H has threatened me with divorce on a few occasions. First when I revealed the A, duh, I understand that. Second on an occasion where he and I went out with my siblings and mid-evening, they decided to go to the bar where I first kissed OM and I intended to go along (H refused to go and had the cab drop him off at home)....it wasn't like OM was going to be there, but of course I see now that I should have used this opportunity to show him his feelings mattered. He threatened divorce on the phone, I stopped the cab, got out and walked home (it was just a few blocks). Third time, we were at my parents' house in Michigan and I was giong to go out with an old friend of mine, female of course, but I told H I was going instead of asking and making sure he would come (I'm really not 'allowed' to go out without him anymore). He was absolutely livid that I intended to go and called me names, said we were cutting our trip short and leaving in the morning, he got into a spat with my father, it was a mess. I didn't go and apologized to him for not asking, etc. Fourth time was when I stayed at the hotel. He told me I was 'throwing the M away'. Maybe he wasn't threatening divorce that time, I don't know.

Notice that he gets really bent out of shape whenever I mention going out when he is not there. I understand this of course to a certain extent. It has been taken way too far and would have carried over into other aspects of my life too if I would have let it (i.e. karate). It is not that often that going out has even come up because I do not make plans to go out anymore and really haven't since the A was revealed. The night out with my siblings, H was supposed to be there all night, but it turned crazy from the minute we got there, literally. The time with my old high school female friend...I can't even remember what we were doing, going to dinner or a bar or a bar/restaurant or if plans had even been made that far. He just flipped his lid.

Anyway, the point is that he has mentioned divorce on a couple of different occasions when he has felt extremely threatened.
I have not made constant threats, as in 'I am going to file'. I tend to make a lot of references along the lines of 'we can't go on like this forever' or 'we have to live together and get along at least for the time being' or 'we can't buy a house together right now because things are too uncertain'. The inference is always there. That's how it is in my head and I guess it comes out in what I do and say.

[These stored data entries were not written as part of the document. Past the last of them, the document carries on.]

(** An approved payment, one queued for approval, and what became of it. *)
Definition sample_trace : list (nat * time * decision_request) :=
  [(0%nat, 20 * hour, RAuthorize 9 (payment 1 (Some 500) None) (InScope (Some 50%N)) default_settings None);
   (100%nat, 20 * hour + minute, RAuthorize 9 (payment 1 (Some 1001) None) (InScope (Some 50%N)) default_settings None);
   (200%nat, 20 * hour + 2 * minute, RAuthorize 9 (payment 2 (Some 950) (Some "del_200"%string)) (InScope (Some 50%N)) default_settings None);
   (300%nat, 20 * hour + 3 * minute, RList 9 (MkRequestFilters None 1 20) (Some 50%N))].

Lemma sample_ledger : ledger sample_tables.
Proof. split_and!; [apply NoDup_nil_2 | intros k r Hr; done | intros k r Hr; done]. Qed.

Lemma ledger_invariant_witness :
  ledger (decision_trace sample_tables sample_trace) ∧
  length (audit_logs (decision_trace sample_tables sample_trace)) = 3%nat.
Proof.
  split; [|vm_compute; reflexivity].
  exact (proj1 (ledger_invariant sample_tables sample_trace sample_ledger)).
Defined.
End Ledger.

(** The services together: the lifecycle, permission, delegation and decision
    services serve requests in any order on the same tables.  The invariant of
    stored delegations survives all of them, so authority never grows: whatever
    happened before, what a delegation grants is bounded by every delegation
    above it and by its root permission. *)

Local Open Scope Z_scope.

Module System.
Import Lifecycle Permissions Delegation DelegationProps DelegationInv Revocation Risk Notifications
  NotificationProps Authorization AuthorizationProps Requests Ledger.

(** ** What every step keeps *)

(** Stored delegations stay, with their links and their terms. *)
Definition grants_kept (t t' : tables) : Prop :=
  ∀ k d, delegations t !! k = Some d → ∃ d', delegations t' !! k = Some d' ∧ same_link d d'.
#[export] Instance grants_kept_preorder : PreOrder grants_kept.
Proof.
  split; [intros t k d Hk; by exists d|]. intros t1 t2 t3 H12 H23 k d (d2 & H2 & L12)%H12.
  apply H23 in H2 as (d3 & H3 & L23). exists d3. split; [done | by etrans].
Qed.

Definition sound_step (t t' : tables) : Prop := well_formed t → well_formed t' ∧ grants_kept t t'.
#[export] Instance sound_step_preorder : PreOrder sound_step.
Proof.
  split; [intros t Ht; by split|]. intros t1 t2 t3 H12 H23 H1.
  destruct (H12 H1) as [H2 g12]. destruct (H23 H2) as [H3 g23]. split; [done | by etrans].
Qed.

Lemma terms_kept_step t t' : (well_formed t → terms_kept t t') → sound_step t t'.
Proof.
  intros H Hwf. specialize (H Hwf). split; [by eapply terms_kept_well_formed|].
  intros k d. apply (tk_rows _ _ H).
Qed.

(** Steps on other tables. *)
Definition frame (t t' : tables) : Prop :=
  agents t' = agents t ∧ permissions t' = permissions t ∧ delegations t' = delegations t.

Lemma frame_step t t' : frame t t' → sound_step t t'.
Proof.
  intros (Ha & Hp & Hd). apply terms_kept_step. intros Hwf. constructor; rewrite ?Ha, ?Hp, ?Hd.
  - intros k d Hk. exists d. split; [done | reflexivity].
  - intros k d Hk. exists d. split; [done | reflexivity].
  - intros k p Hk. exists p. by split_and!.
  - intros k p Hk. split; [by apply (wf_permission_keys _ Hwf) | by apply (wf_permission_grid _ Hwf k)].
  - apply (wf_agent_keys _ Hwf).
Qed.

(** Writing an agent under its identifier. *)
Lemma agent_step a t : sound_step t (upd_agents <[ag_id a := a]> t).
Proof.
  apply terms_kept_step. intros Hwf. constructor; simpl.
  - intros k d Hk. exists d. split; [done | reflexivity].
  - intros k d Hk. exists d. split; [done | reflexivity].
  - intros k p Hk. exists p. by split_and!.
  - intros k p Hk. split; [by apply (wf_permission_keys _ Hwf) | by apply (wf_permission_grid _ Hwf k)].
  - intros k b Hb. apply lookup_insert_Some in Hb as [[<- <-]|[_ Hb]]; [done | by apply (wf_agent_keys _ Hwf)].
Qed.

(** Changing the status of some delegations. *)
Lemma delegation_status_step p f t :
  (∀ d, same_link d (f d)) → sound_step t (upd_delegations (update_where p f) t).
Proof.
  intros Hf. apply terms_kept_step. intros Hwf. constructor; simpl.
  - intros k d'. rewrite lookup_update_where. destruct (delegations t !! k) as [d|]; [|done].
    simpl. intros [= <-]. exists d. split; [done|]. destruct (p d); [apply Hf | reflexivity].
  - intros k d Hk. rewrite lookup_update_where, Hk. simpl. eexists. split; [done|].
    destruct (p d); [apply Hf | reflexivity].
  - intros k q Hk. exists q. by split_and!.
  - intros k q Hk. split; [by apply (wf_permission_keys _ Hwf) | by apply (wf_permission_grid _ Hwf k)].
  - apply (wf_agent_keys _ Hwf).
Qed.

(** The permission service's steps, in terms of its own relation. *)
Lemma permission_step t t' : evolve_keyed t t' → sound_step t t'.
Proof.
  intros He. apply terms_kept_step. intros Hwf.
  assert (Hk : permissions_keyed t)
    by (intros k p Hp; split; [by apply (wf_permission_keys _ Hwf) | by apply (wf_permission_grid _ Hwf k)]).
  destruct (He Hk) as [Hk' (Hev & Ha & Hd & _)]. constructor; rewrite ?Ha, ?Hd.
  - intros k d Hkd. exists d. split; [done | reflexivity].
  - intros k d Hkd. exists d. split; [done | reflexivity].
  - intros k p (p' & Hp' & (Eid & Eow & Eag & Eac & Ere & Emx & Ecu & Erq & Eal & Evf & Eex) & _)%Hev.
    exists p'. split_and!; [done | | done | done]. unfold permission_bounds. congruence.
  - done.
  - apply (wf_agent_keys _ Hwf).
Qed.

(** ** The handlers *)

Lemma notification_frame t t' : same_decisions t t' → frame t t'.
Proof. unfold same_decisions, frame. tauto. Qed.

Section handlers.
Context `{Entropy} `{SecuritySinks}.

Lemma write_frame f : (∀ t, frame t (f t)) → respects (evolves sound_step) (write f).
Proof. intros Hf. apply evolves_write; [apply _|]. intros t. by apply frame_step. Qed.
Lemma insert_frame ok f : (∀ t, frame t (f t)) → respects (evolves sound_step) (insert_checked ok f).
Proof. intros Hf. apply evolves_insert; [apply _|]. intros t _. by apply frame_step. Qed.

Lemma lifecycle_sound agent target who why bypass now :
  respects (evolves sound_step) (transition_lifecycle agent target who why bypass now).
Proof.
  unfold transition_lifecycle, get_governance_policy, apply_status, execute_retirement_cleanup, save_agent,
    add_security_event.
  walk; first [by apply write_frame | by apply insert_frame
    | apply evolves_write; [apply _ | intros t; apply agent_step]
    | apply evolves_write; [apply _ | intros t; by apply delegation_status_step]].
Qed.

Lemma create_notification_sound a :
  na_type a ≠ SECURITY_ALERT → respects (evolves sound_step) (create_notification a).
Proof.
  intros Ha.
  assert (Hnew : respects (evolves sound_step) (create_new a)).
  { unfold create_new, get_preferences, queue_deliveries, add_delivery. cbv zeta.
    walk; first [by apply write_frame | by apply insert_frame | rewrite alert_event_quiet by done; walk]. }
  unfold create_notification. walk; exact Hnew.
Qed.

Lemma save_audit_sound owner request ev at_ rid c risk sc :
  respects (evolves sound_step) (_save_audit_log owner request ev at_ rid c risk sc).
Proof. unfold _save_audit_log, generate_request_id, add_audit_log. walk; by apply insert_frame. Qed.

Lemma save_pending_sound request p at_ rid risk forced reason sc agent :
  respects (evolves sound_step) (_save_pending_request request p at_ rid risk forced reason sc agent).
Proof.
  unfold _save_pending_request.
  walk; [by apply insert_frame | apply create_notification_sound; by destruct forced].
Qed.

Lemma complete_sound owner request p at_ org settings key d force acting :
  respects (evolves sound_step) (_complete_or_queue owner request p at_ org settings key d force acting).
Proof.
  unfold _complete_or_queue, generate_request_id, evaluate_and_save, get_or_create_policy. cbv zeta.
  walk; first [by apply insert_frame | apply save_audit_sound | apply save_pending_sound
    | rewrite apl_stage_idle; walk].
Qed.

Lemma expire_sound owner at_ org : respects (evolves sound_step) (expire_owned_permissions owner at_ org).
Proof.
  unfold expire_owned_permissions. walk. apply evolves_write; [apply _|]. intros t.
  apply permission_step, evolve_update_where. unfold due. intros q Hq. reflect. tauto.
Qed.

Lemma authorize_sound owner request at_ sc settings key :
  respects (evolves sound_step) (authorize_action owner request at_ sc settings key).
Proof.
  unfold authorize_action, authorize_delegated, authorize_direct. cbv zeta.
  walk; first [apply save_audit_sound | apply complete_sound | apply expire_sound
    | apply evolves_write; [apply _ | intros t; apply agent_step]].
Qed.

Lemma finalize_sound r st reason at_ : respects (evolves sound_step) (_finalize r st reason at_).
Proof.
  unfold _finalize, agent_of, _audit_final_decision, add_audit_log. cbv zeta.
  walk; first [by apply insert_frame | apply create_notification_sound; simpl; by destruct (eqb st ReqApproved)].
Qed.

Lemma decision_sound t n now r : sound_step t (handle_decision t n now r).
Proof.
  assert (Hx : ∀ owner at_ org, respects (evolves sound_step) (_expire_records owner at_ org)).
  { intros. unfold _expire_records. walk; apply finalize_sound. }
  destruct r; unfold handle_decision; apply evolves_run; try apply _.
  - apply authorize_sound.
  - unfold decide_owned_request, owner_decision, agent_of, permission_of. walk; apply finalize_sound.
  - unfold list_owned_requests. walk; apply Hx.
  - unfold get_owned_request. walk; apply Hx.
Qed.
End handlers.

(** ** The system *)

(** A request to any of the services; each is served by a handler on the tables
    the previous ones left, with its own random draws and clock. *)
Inductive request : Type :=
  | Lifecycle_request (r : lifecycle_request)
  | Permission_request (r : permission_request)
  | Delegate (payload : AgentDelegationCreate)
  | Revoke_delegation (delegation_id : string) (user agent : option uuid) (reason : option string) (cascade : bool)
  | Decision_request (r : decision_request).

Definition handle `{Entropy} `{SecuritySinks} (t : tables) (n : nat) (now : time) (r : request) : tables :=
  match r with
  | Lifecycle_request r => (handle_lifecycle t r).2
  | Permission_request r => handle_permission t n now r
  | Delegate payload => (run_request (create_delegation payload now) t n now).2
  | Revoke_delegation i user agent reason cascade =>
      (run_request (revoke_delegation i user agent reason cascade now) t n now).2
  | Decision_request r => handle_decision t n now r
  end.

Definition trace `{Entropy} `{SecuritySinks} (t : tables) (rs : list (nat * time * request)) : tables :=
  foldl (λ t '(n, now, r), handle t n now r) t rs.

Section system.
Context `{Entropy} `{SecuritySinks}.

Lemma create_delegation_sound payload at_ t n now :
  sound_step t (run_request (create_delegation payload at_) t n now).2.
Proof.
  destruct (run_request _ _ _ _) as [r t'] eqn:Hrun. simpl.
  apply create_delegation_run in Hrun as [(-> & _)|(d & _ & -> & Hc)]; [reflexivity|].
  intros Hwf. split; [by eapply created_well_formed|]. intros k e Hk. simpl.
  exists e. split; [|reflexivity]. rewrite lookup_insert_ne; [done|].
  destruct Hc as [_ _ (Hn & _)]. congruence.
Qed.

Lemma handle_sound t n now r : sound_step t (handle t n now r).
Proof.
  destruct r as [r|r|payload|i user agent reason cascade|r]; simpl.
  - unfold handle_lifecycle. destruct (agents t !! lr_agent r); [|reflexivity].
    apply evolves_run; [apply _|]. apply lifecycle_sound.
  - apply permission_step. apply (permission_trace_evolves t [(n, now, r)]).
  - apply create_delegation_sound.
  - intros Hwf. destruct (run_request _ _ _ _) as [x t'] eqn:Hrun. simpl.
    apply revoke_run in Hrun; [|intros k d; apply (wf_keys _ Hwf)].
    by apply (terms_kept_step _ _ (λ _, links_kept_terms _ _ Hwf Hrun)).
  - apply decision_sound.
Qed.

Lemma trace_sound t rs : sound_step t (trace t rs).
Proof.
  revert t. induction rs as [|[[n now] r] rs IH]; intros t; [reflexivity|].
  unfold trace. cbn [foldl]. etrans; [apply handle_sound | apply IH].
Qed.
End system.

(** C1. Authority never grows. After any sequence of requests to the
    services, the chain above a stored delegation ends, is as long as its depth,
    which is within its maximum, never repeats a delegation, and grants at least
    as much at every link and at the root permission, which allows delegation:
    same action and resource, an amount limit in the same currency no smaller, an
    expiry no earlier, and approval where they ask for it. *)
Theorem authority_never_grows `{Entropy} `{SecuritySinks} t rs k d :
  well_formed t → delegations (trace t rs) !! k = Some d →
  let t' := trace t rs in
  ∃ l p,
    links_up (chain_fuel t') t' d = Some l ∧ Z.of_nat (length l) = dl_current_depth d ∧
    dl_current_depth d <= dl_max_delegation_depth d ∧ NoDup (map dl_id l) ∧
    (∀ a, a ∈ l → narrower (delegation_bounds d) (delegation_bounds a)) ∧
    permissions t' !! dl_parent_permission_id d = Some p ∧ pm_allow_delegation p = true ∧
    narrower (delegation_bounds d) (permission_bounds p).
Proof.
  intros Hwf Hk t'. destruct (trace_sound t rs Hwf) as [Hwf' _]. fold t' in Hwf', Hk.
  destruct (wf_delegation _ Hwf' _ _ Hk) as ([(p & Hp & Hallow & Hn & _) _] & _ & Hd & _).
  destruct (links_up_wf t' Hwf' (chain_fuel t') d k Hk) as (l & Hl & Hlen & Hnd & Hall).
  { unfold chain_fuel. pose proof (depth_le_size t' Hwf' d k Hk). lia. }
  exists l, p. split_and!; try done; [lia | lia |]. intros a Ha. by destruct (Hall a Ha) as (_ & _ & ? & _).
Qed.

The stuff you wrote on my power and not desolving into anger was all more helpful than you know. It's not stuff that on some level, I haven't been told or read...it's not that I don't understand. I just find it very motivational and inspirational to see it written from someone who knows my circumstances.


"Happiness is a butterfly, which, when pursued, is always just beyond your grasp, but which, if you will sit down quietly, may alight upon you."